This reminds me: I have a music program that claimed to send multi-voice sound
through either the PC speaker or the cassette interface. While I know how it
did this feat through the PC speaker (tied the speaker to a timer port and
pulsed), I have no idea how the cassette interface stuff worked. Other than
BIOS calls, is there any documentation out there (port addresses, etc.) on the
cassette interface? I have a 5150 right here I'd love to dork around with.

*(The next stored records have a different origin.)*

(* ===== verification/UserSteps.v ===== *)
(** * Steps of a running environment

    What a system call or a memory access of the running environment does to
    the address spaces, in a form that programs of several such steps can be
    followed with: [running] says that the system invariant holds and that only
    memory has changed since the program started. *)

From S2P Require Import Prelude Console LibString Mmu Printf E1000 Machine KernLib Spinlock PageAlloc PageTable Vm VmSpec UserMem Env EnvVm EnvInv EnvSpec Sched SchedSpec Syscall SyscallSpec UserAccess UserLib ForkSpec.

(** No page that was mapped changes its contents. *)
Definition keeps (ds : list Z) (s s' : kstate) : Prop :=
  forall d u y k, d ∈ ds -> 0 <= u < NUVPN -> view s d u = Some y -> rdw (mem s') (PGNUM y) k = rdw (mem s) (PGNUM y) k.

Lemma mem_frame_keeps s s' ds fl kref :
  vm_inv s ds fl kref -> mem_frame ds fl (mem s) (mem s') -> keeps ds s s'.
Proof.
  intros H Hm d u y k Hd Hu Hy. destruct (mapped_page _ _ _ _ _ _ _ H Hd Hu Hy) as (_ & Hnf & Hpl). exact (proj1 Hm _ k Hpl Hnf).
Qed.

(** The state after a step: [s'], with the free pages [fl'] and the view [A]. *)
Record stepped (s0 : kstate) (ds el : list Z) (kref : Z -> Z) (kd : Z) (s : kstate) (A : aspace) (s' : kstate) (fl' : list Z) : Prop := {
  sp_inv : sys_inv s' ds fl' el kref kd;
  sp_frame : vm_frame s0 s';
  sp_view : as_equiv ds (view s') A;
  sp_keeps : keeps ds s s'
}.

Section Self.
  Context {s0 : kstate} {ds el : list Z} {kref : Z -> Z} {kd c dp : Z}.
  Context (Hc : caller s0 c) (Hpg : env_pgdir (env s0 c) = kptr dp 0) (Hdp : dp ∈ ds) (Hcr : cpu_cr3 (thiscpu s0) = dp * 4096).

(** The program that started in [s0] has reached [s]. *)
Definition running (fl : list Z) (s : kstate) : Prop := sys_inv s ds fl el kref kd /\ vm_frame s0 s.

  Context {s : kstate} {fl : list Z} (R : running fl s).

Lemma running_self : caller s c /\ permitted s c 0 c /\ env_pgdir (env s c) = kptr dp 0 /\ cpu_cr3 (thiscpu s) = dp * 4096.
  Proof using Hc Hpg Hcr R.
    destruct R as [_ Hf]. pose proof (frame_caller _ _ _ Hf Hc) as Hc'. pose proof Hc' as (_ & ? & ?). unfold permitted.
    rewrite (frame_env _ _ _ Hf), (vf_cr3 _ _ Hf). rewrite (frame_env _ _ _ Hf) in *. split; [done|]. split; [|done].
    split; [done|]. split; [done|]. by left.
  Qed.

Lemma self_alloc v perm : 0 <= v < NUVPN -> (PTE_U .| PTE_P .| perm) .& Z.lnot (PTE_U .| PTE_P .| PTE_AVAIL .| PTE_W) = 0 -> 0 <= perm < 4096 ->
    exists s' fl',
      (lib_sys_page_alloc 0 (v * 4096) perm s = Ret (UOk (- E_NO_MEM)) s' /\ stepped s0 ds el kref kd s (view s) s' fl' /\ (length fl <= 1)%nat) \/
      exists p, lib_sys_page_alloc 0 (v * 4096) perm s = Ret (UOk 0) s' /\ p ∈ fl /\
        stepped s0 ds el kref kd s (as_update (view s) dp v (Some (pte_value p (PTE_U .| PTE_P .| perm)))) s' fl' /\ forall k, rdw (mem s') p k = 0.
  Proof using Hc Hpg Hcr R.
    intros Hv Hperm Hpr. destruct running_self as (Hc' & Hp & Hpg' & _). destruct R as [H Hf]. destruct (vpn_addr v Hv) as (Hva & _ & Epn & Ebad).
    pose proof (sys_page_alloc_run s ds fl el kref kd c 0 c (v * 4096) perm H Hc' Hp Hva) as T. rewrite Ebad, Hperm in T. cbn [orb negb Z.eqb] in T.
    destruct T as (s' & fl' & H' & Hf' & Hm' & T). pose proof (stub_page_alloc 0 (v * 4096) ltac:(lia) Hva perm Hpr) as Hstub.
    pose proof (mem_frame_keeps _ _ _ _ _ (sy_vm _ _ _ _ _ _ H) Hm') as Hk. assert (Hf2 : vm_frame s0 s') by (by etransitivity).
    exists s', fl'. destruct T as [(E & Hu & -> & Hl)|(d & p & Hd & Hp' & E & Hu & Hz)]; [left|right].
    - split; [apply Hstub; [exact E|lia]|]. split; [by constructor|done].
    - exists p. split; [apply Hstub; [exact E|lia]|]. split; [done|]. split; [|done]. rewrite Hpg' in Hd. apply kptr_inj in Hd as <-.
      rewrite Epn in Hu. by constructor.
  Qed.

Lemma self_map vs x vd perm : 0 <= vs < NUVPN -> 0 <= vd < NUVPN -> 0 <= perm < 4096 ->
    view s dp vs = Some x -> pp_ref (pg s (PGNUM x)) < 65535 ->
    (lib_sys_page_map 0 (vs * 4096) 0 (vd * 4096) perm s = Ret (UOk (- E_NO_MEM)) s /\ fl = []) \/
    exists s' fl', lib_sys_page_map 0 (vs * 4096) 0 (vd * 4096) perm s = Ret (UOk 0) s' /\
      stepped s0 ds el kref kd s (as_update (view s) dp vd (Some (pte_value (PGNUM x) perm))) s' fl'.
  Proof using Hc Hpg Hcr R.
    intros Hvs Hvd Hpr Hx Hr. destruct running_self as (Hc' & Hp & Hpg' & _). destruct R as [H Hf].
    destruct (vpn_addr vs Hvs) as (Hvas & _ & Eps & Ebs). destruct (vpn_addr vd Hvd) as (Hvad & _ & Epd & Ebd).
    pose proof (sys_page_map_run s ds fl el kref kd c 0 c (vs * 4096) 0 c (vd * 4096) perm dp H Hc' Hp Hp Hvas Hvad Hpr Hpg') as T.
    unfold view in Hx. rewrite Eps, Epd, Ebs, Ebd, Hx in T. cbn [orb] in T.
    pose proof (stub_page_map 0 (vd * 4096) ltac:(lia) Hvad (vs * 4096) perm Hvas Hpr) as Hstub.
    destruct T as [[E ->]|(s' & fl' & d' & Hd' & E & H' & Hf' & Hm' & Hu)].
    { destruct (vmap_pt_page _ _ _ _ Hx) as [t Ht]. by exists t. }
    { by intros y [= <-]. }
    - left. split; [apply Hstub; [exact E|lia]|done].
    - right. exists s', fl'. split; [apply Hstub; [exact E|lia]|]. rewrite Hpg' in Hd'. apply kptr_inj in Hd' as <-. constructor; try done.
      + by etransitivity.
      + by apply (mem_frame_keeps _ _ _ fl kref (sy_vm _ _ _ _ _ _ H)).
  Qed.

Lemma self_unmap v : 0 <= v < NUVPN -> is_Some (pt_page (mem s) dp v) ->
    exists s' fl', lib_sys_page_unmap 0 (v * 4096) s = Ret (UOk 0) s' /\ stepped s0 ds el kref kd s (as_update (view s) dp v None) s' fl'.
  Proof using Hc Hpg Hcr R.
    intros Hv Ht. destruct running_self as (Hc' & Hp & Hpg' & _). destruct R as [H Hf]. destruct (vpn_addr v Hv) as (Hva & _ & Epn & Ebad).
    pose proof (sys_page_unmap_run s ds fl el kref kd c 0 c (v * 4096) dp H Hc' Hp Hva Ebad Hpg') as T. rewrite Epn in T.
    destruct (T Ht) as (s' & fl' & E & H' & Hf' & Hm' & Hu). exists s', fl'.
    split; [apply (stub_page_unmap 0 (v * 4096) ltac:(lia) Hva); [exact E|lia]|]. constructor; try done.
    - by etransitivity.
    - by apply (mem_frame_keeps _ _ _ fl kref (sy_vm _ _ _ _ _ _ H)).
  Qed.

Lemma self_load v k x : 0 <= v < NUVPN -> 0 <= k < 1024 -> view s dp v = Some x -> hasbits x PTE_U = true ->
    uload (v * 4096 + 4 * k) s = Ret (UOk (rdw (mem s) (PGNUM x) k)) s.
  Proof using Hc Hpg Hdp Hcr R.
    intros Hv Hk Hx Hu. destruct running_self as (_ & _ & _ & Hcr'). destruct R as [H _].
    unfold uload. by rewrite (user_walk_data H Hdp Hcr' v k x false Hv Hk Hx Hu ltac:(done)), phys_word.
  Qed.

Lemma self_store v k x w : 0 <= v < NUVPN -> 0 <= k < 1024 -> view s dp v = Some x -> hasbits x PTE_U = true -> hasbits x PTE_W = true ->
    kref (PGNUM x) = 0 ->
    exists s', ustore (v * 4096 + 4 * k) w s = Ret (UOk tt) s' /\ running fl s' /\ as_equiv ds (view s') (view s) /\
      pages s' = pages s /\ (forall q j, rdw (mem s') q j = if decide (q = PGNUM x /\ j = k) then u32 w else rdw (mem s) q j).
  Proof using Hc Hpg Hdp Hcr R.
    intros Hv Hk Hx Hu Hw Hkr. destruct running_self as (_ & _ & _ & Hcr'). destruct R as [H Hf].
    set (m1 := wrw (mem s) (PGNUM x) k (u32 w)). assert (Hm1 : forall q j, q <> PGNUM x -> rdw m1 q j = rdw (mem s) q j).
    { intros q j Hq. unfold m1. rewrite rdw_wrw_ne; [done|]. left. congruence. }
    exists (set_mem m1 s). split; [|split; [split|split; [|split; [done|]]]].
    - unfold ustore. rewrite (user_walk_data H Hdp Hcr' v k x true Hv Hk Hx Hu ltac:(done)). unfold phys_write. by rewrite PGNUM_word, widx_word.
    - by apply (data_sys_inv s ds fl el kref kd dp v x m1 H Hdp Hv Hx Hkr).
    - etransitivity; [exact Hf|apply vm_frame_set_mem].
    - intros d' v' Hd' Hv'. by apply (same_vmap (sy_vm _ _ _ _ _ _ H) (data_tables _ _ _ _ _ _ _ _ (sy_vm _ _ _ _ _ _ H) Hdp Hv Hx Hm1)).
    - intros q j. cbn [mem set_mem]. unfold m1. case_decide as E; [destruct E as [-> ->]; apply rdw_wrw_eq|].
      apply rdw_wrw_ne. destruct (decide (PGNUM x = q)) as [<-|]; [right|by left]. intros ->. by apply E.
  Qed.
End Self.
Arguments running : clear implicits.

Of course therre's docuemntation. IBM sold a proper TechRef for this
machine with schematics and BIOS source.
Cassette output (which is what you're interested in) uses channel 2 of
the 8253 counter/timer -- the same channel that's used for speaker
output. The output of the 8253 is buffered by U63a ('38), then fed to a
potential divider to set the right audio level (aux or mic levels are set
by a jumper on the mainboard, it simply selects taps on this potential
divider)
Casssette input is doen almost all in software. The incoming signal is
amplified/clipped by U1 (741 op-amp), then fed to port PC4 on the
mainboard 8255.
The motor control relay is driven my port PB3 of this 8255, suitably
buffered. Note that if the relay is not energised, then the aux-level
output is fed back to the cassette input circuit via the relay contacts
to be used for self-test diagnositcs.